A report by ICICI Securities points to the fact that net debt levels of listed real estate developers have declined 37% since the first wave of the COVID.
“The decline in debt levels has been achieved through a combination of reduction in the cost of debt by 80-160 basis points (bps), reduction in corporate overheads by 20-40 percent from pre-Covid levels, operating cash surpluses, asset sales, and equity capital raise either through the QIP route or through dilution at the SPV level,” the report said.
Between March 2020 to June 2021, the consolidated net debt levels have come down by 37 percent to Rs 274 billion (ex-DCCDL).
Separately, in its annual corporate results announced in July 2021, Omaxe reduced its net debt to Rs 1396 cr in 2020-21 from Rs 1490 cr in 2019-20. The company also declared a sales booking of Rs 2051 cr during 2020-21.
The preference of homebuyers for listed developers is seeing an upward trend in the last few years. The advent of the pandemic has accelerated this trend. Strong fundamentals, financial heft, and a reputation of delivery are the key factors that have helped homebuyers tilt towards listed developers.

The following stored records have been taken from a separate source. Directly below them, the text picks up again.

(** * Shield Web Guard: the URL threat classifier and the scan history

    A shallow embedding of [src/App.tsx]: the string predicates of
    [performSecurityChecks], the two branches of [scanUrl], the history
    updater, [clearHistory], and the persistence effect that React runs
    after a render in which [history] changed. *)

From Stdlib Require Import String Ascii List ZArith PrimFloat Lia Bool.
From stdpp Require Import gmap strings list fin_maps.
Import ListNotations.

Local Open Scope string_scope.
Local Open Scope list_scope.

(** ** The JavaScript built-ins the component calls

    A JavaScript string is a sequence of 16-bit code units; here it is a
    [string], one [ascii] per code unit, so the model covers the strings
    whose code units are below 256. *)
Module JS.

(** [s.startsWith(p)] *)
Definition startsWith (s p : string) : bool := String.prefix p s.

(** [s.includes(sub)]: [sub] occurs at some position of [s]. *)
Fixpoint includes (s sub : string) : bool :=
  String.prefix sub s
  || match s with
     | EmptyString => false
     | String _ s' => includes s' sub
     end.

(** [s.endsWith(suf)]: the last [suf.length] code units of [s] are [suf];
    false when [suf] is longer than [s]. *)
Definition endsWith (s suf : string) : bool :=
  let len := String.length s in
  let searchLength := String.length suf in
  (searchLength <=? len)%nat
  && String.eqb (String.substring (len - searchLength) searchLength s) suf.

(** [arr.some(p)] *)
Definition some {A : Type} (arr : list A) (p : A -> bool) : bool :=
  existsb p arr.

(** [arr.push(x)], on the value of the array. *)
Definition push {A : Type} (arr : list A) (x : A) : list A := arr ++ [x].

(** [arr.slice(start, stop)] for indices that are not negative: both are
    clamped to the length. *)
Definition slice {A : Type} (arr : list A) (start stop : nat) : list A :=
  firstn (stop - start) (skipn start arr).

(** [/[cs]/.test(s)] for a character class [cs]: some code unit of [s]
    is in the class. The regular expression has no [g] flag, so the
    test keeps no position between calls. *)
Definition test_class (cs : list ascii) (s : string) : bool :=
  existsb (fun c => existsb (Ascii.eqb c) cs) (list_ascii_of_string s).

(** What a call evaluates to: a value, or a thrown exception. *)
Inductive exn : Type :=
| TypeError (msg : string)
| SyntaxError (msg : string)
| RangeError (msg : string).

Inductive completion (A : Type) : Type :=
| Normal (a : A)
| Throw (e : exn).
Arguments Normal {A} a.
Arguments Throw {A} e.

Definition bind {A B : Type} (c : completion A) (k : A -> completion B)
  : completion B :=
  match c with
  | Normal a => k a
  | Throw e => Throw e
  end.

(** [try { body } catch (error) { handler }] *)
Definition try_catch {A : Type} (body : completion A) (handler : exn -> A) : A :=
  match body with
  | Normal a => a
  | Throw e => handler e
  end.

End JS.

Notation "'let*' x ':=' c 'in' k" := (JS.bind c (fun x => k))
  (at level 10, x pattern, c at level 100, k at level 200).

(** ** Data model (the [ScanResult] interface) *)

Record Certificates : Type := {
  valid : bool;
  issuer : option string;
  expiryDate : option string
}.

(** [certificates?:] is [None] when the property is [undefined]. *)
Record Details : Type := {
  protocol : string;
  domain : string;
  responseTime : float;
  certificates : option Certificates
}.

Record ScanResult : Type := {
  url : string;
  timestamp : Z;
  safe : bool;
  threats : list string;
  details : Details
}.

(** The two properties of a [URL] object that the component reads. *)
Record URL : Type := {
  URL_protocol : string;
  URL_hostname : string
}.

(** ** The platform

    What the browser and date-fns provide. [URL_new s] is [new URL(s)],
    which throws a [TypeError] when [s] does not parse.
    [format_next_year t] is the call
    [format(new Date().setFullYear(new Date().getFullYear() + 1), 'yyyy-MM-dd')]
    when the clock reads [t]: the text of the date, or the [RangeError]
    that [format] throws when the date one year on is not a valid date. *)
Class Platform : Type := {
  URL_new : string -> JS.completion URL;
  format_next_year : Z -> JS.completion string;
  JSON_stringify : list ScanResult -> string;
  JSON_parse : string -> JS.completion (list ScanResult)
}.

Owing to the reverse migration, listed developers have found a huge untapped market in tier 2/3 cities as their next stage of growth. These cities have become extremely important also owing to the Government’s infrastructure push.
According to a report by Anarock, data from the financial presentations of the top 7 listed realty companies reveals that listed players are gearing up to launch close to 92.5 mn sq ft of new residential space within the next 1-2 years. Apart from the top 7 cities, they are also zeroing in on these major tiers 2 and 3 cities – and at least 70-75% of this supply may be launched in FY2022 itself.
Omaxe, one of the early entrants in State Capitals and tier 2/3 cities, has its presence in Lucknow, Ludhiana, New Chandigarh, Indore, and Faridabad among others.